----- Source data

(** * Mesh mock GraphQL API: the order query resolvers

    A shallow embedding of the resolvers of the mock server
    ([orderResolver], [ordersResolver], [addOrdersResolver]) together with
    the parts of JavaScript and of Ramda they rest on: strict equality and
    the relational operators on primitive values, [R.find], [R.filter],
    [R.allPass], [R.ascend], [R.descend], [R.sortWith], [R.take] and
    [R.splitEvery]. *)

From Stdlib Require Import ZArith NArith QArith List Bool Lia.
From Stdlib Require Import Strings.String Strings.Ascii.
From Stdlib Require Import Sorting.Sorted Sorting.Permutation.
From Equations Require Import Equations.
From stdpp Require Import gmap.

Import ListNotations.
Local Open Scope Z_scope.

(** ** JavaScript primitive values *)

(** A JavaScript string is a sequence of UTF-16 code units. *)
Definition JsString := list N.

(** String literals of the source, as code units. *)
Definition units (s : string) : JsString :=
  List.map N_of_ascii (list_ascii_of_string s).

(** A JavaScript number: every IEEE double is NaN, an infinity or a finite
    rational (the two zeros are not told apart by any operator used here). *)
Inductive Number :=
| NaN
| NegInfinity
| Finite (q : Q)
| PosInfinity.

Definition IntToNumber (z : Z) : Number := Finite (inject_Z z).

(** The values of type [number | string]. *)
Inductive JsValue :=
| JsNum (x : Number)
| JsStr (s : JsString).

Definition Qltb (a b : Q) : bool := negb (Qle_bool b a).

(** Number::lessThan: [None] is the result undefined, given when an operand
    is NaN. *)
Definition Number_lessThan (x y : Number) : option bool :=
  match x, y with
  | NaN, _ | _, NaN => None
  | Finite a, Finite b => Some (Qltb a b)
  | NegInfinity, NegInfinity => Some false
  | NegInfinity, _ => Some true
  | _, NegInfinity => Some false
  | PosInfinity, _ => Some false
  | _, PosInfinity => Some true
  end.

(** Number::equal. *)
Definition Number_equal (x y : Number) : bool :=
  match x, y with
  | Finite a, Finite b => Qeq_bool a b
  | NegInfinity, NegInfinity => true
  | PosInfinity, PosInfinity => true
  | _, _ => false
  end.

(** Equality of two strings: the same sequence of code units. *)
Fixpoint String_equal (s t : JsString) : bool :=
  match s, t with
  | [], [] => true
  | c :: s', d :: t' => N.eqb c d && String_equal s' t'
  | _, _ => false
  end.

(** The string case of IsLessThan: [s] is less than [t] when [s] is a proper
    prefix of [t], or when at the first index where they differ the code
    unit of [s] is the smaller one. *)
Fixpoint String_lessThan (s t : JsString) : bool :=
  match s, t with
  | _, [] => false
  | [], _ :: _ => true
  | c :: s', d :: t' =>
      if N.ltb c d then true
      else if N.ltb d c then false
      else String_lessThan s' t'
  end.

(** ** Data model (the declarations of [types.ts]) *)

Record Order := {
  chainId : Z;
  exchangeAddress : JsString;
  makerAddress : JsString;
  makerAssetData : JsString;
  makerAssetAmount : JsString;
  makerFeeAssetData : JsString;
  makerFee : JsString;
  takerAddress : JsString;
  takerAssetData : JsString;
  takerAssetAmount : JsString;
  takerFeeAssetData : JsString;
  takerFee : JsString;
  senderAddress : JsString;
  feeRecipientAddress : JsString;
  expirationTimeSeconds : JsString;
  salt : JsString;
  signature : JsString
}.

(** [NewOrder] declares the same fields as [Order]. *)
Definition NewOrder := Order.

(** [OrderWithMetadata extends Order]. *)
Record OrderWithMetadata := {
  base : Order;
  hash : JsString;
  remainingFillableTakerAssetAmount : JsString
}.

(** [OrderField = keyof OrderWithMetadata]. *)
Module OrderField.
Inductive t :=
| chainId | exchangeAddress | makerAddress | makerAssetData
| makerAssetAmount | makerFeeAssetData | makerFee | takerAddress
| takerAssetData | takerAssetAmount | takerFeeAssetData | takerFee
| senderAddress | feeRecipientAddress | expirationTimeSeconds | salt
| signature | hash | remainingFillableTakerAssetAmount.
End OrderField.

(** The property access [order[field]]. *)
Definition prop (order : OrderWithMetadata) (field : OrderField.t) : JsValue :=
  match field with
  | OrderField.chainId => JsNum (IntToNumber (chainId (base order)))
  | OrderField.exchangeAddress => JsStr (exchangeAddress (base order))
  | OrderField.makerAddress => JsStr (makerAddress (base order))
  | OrderField.makerAssetData => JsStr (makerAssetData (base order))
  | OrderField.makerAssetAmount => JsStr (makerAssetAmount (base order))
  | OrderField.makerFeeAssetData => JsStr (makerFeeAssetData (base order))
  | OrderField.makerFee => JsStr (makerFee (base order))
  | OrderField.takerAddress => JsStr (takerAddress (base order))
  | OrderField.takerAssetData => JsStr (takerAssetData (base order))
  | OrderField.takerAssetAmount => JsStr (takerAssetAmount (base order))
  | OrderField.takerFeeAssetData => JsStr (takerFeeAssetData (base order))
  | OrderField.takerFee => JsStr (takerFee (base order))
  | OrderField.senderAddress => JsStr (senderAddress (base order))
  | OrderField.feeRecipientAddress => JsStr (feeRecipientAddress (base order))
  | OrderField.expirationTimeSeconds =>
      JsStr (expirationTimeSeconds (base order))
  | OrderField.salt => JsStr (salt (base order))
  | OrderField.signature => JsStr (signature (base order))
  | OrderField.hash => JsStr (hash order)
  | OrderField.remainingFillableTakerAssetAmount =>
      JsStr (remainingFillableTakerAssetAmount order)
  end.

(** The enums are strings at run time; the resolvers switch on them and
    keep a default branch, so a kind or a direction is any string. *)
Module FilterKind.
Definition Equal := units "EQUAL".
Definition NotEqual := units "NOT_EQUAL".
Definition Greater := units "GREATER".
Definition GreaterOrEqual := units "GREATER_OR_EQUAL".
Definition Less := units "LESS".
Definition LessOrEqual := units "LESS_OR_EQUAL".
End FilterKind.

Module SortDirection.
Definition Asc := units "ASC".
Definition Desc := units "DESC".
End SortDirection.

Module OrderFilter.
Record t := { field : OrderField.t; kind : JsString; value : JsValue }.
End OrderFilter.

Module OrderSort.
Record t := { field : OrderField.t; direction : JsString }.
End OrderSort.

Module OrderArgs.
Record t := { hash : JsString }.
End OrderArgs.

Module OrdersArgs.
Record t := {
  sort : list OrderSort.t;
  filters : list OrderFilter.t;
  limit : Z
}.
End OrdersArgs.

Module AddOrdersArgs.
Record t := { orders : list NewOrder }.
End AddOrdersArgs.

Inductive RejectedOrderCode :=
| EthRPCRequestFailed
| InvalidMakerAssetAmount
| InvalidTakerAssetAmount.

Module AcceptedOrderResult.
Record t := { order : OrderWithMetadata; isNew : bool }.
End AcceptedOrderResult.

(** The fields the resolver writes into a rejected result. *)
Module RejectedOrderResult.
Record t := {
  hash : JsString;
  order : Order;
  code : RejectedOrderCode;
  message : JsString
}.
End RejectedOrderResult.

Module AddOrdersResults.
Record t := {
  accepted : list AcceptedOrderResult.t;
  rejected : list RejectedOrderResult.t
}.
End AddOrdersResults.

----------

> _Instructions for the task_:
From the data above, copy out every line with the string "same" in it.

> _The completed task_:
(** Equality of two strings: the same sequence of code units. *)
(** [NewOrder] declares the same fields as [Order]. *)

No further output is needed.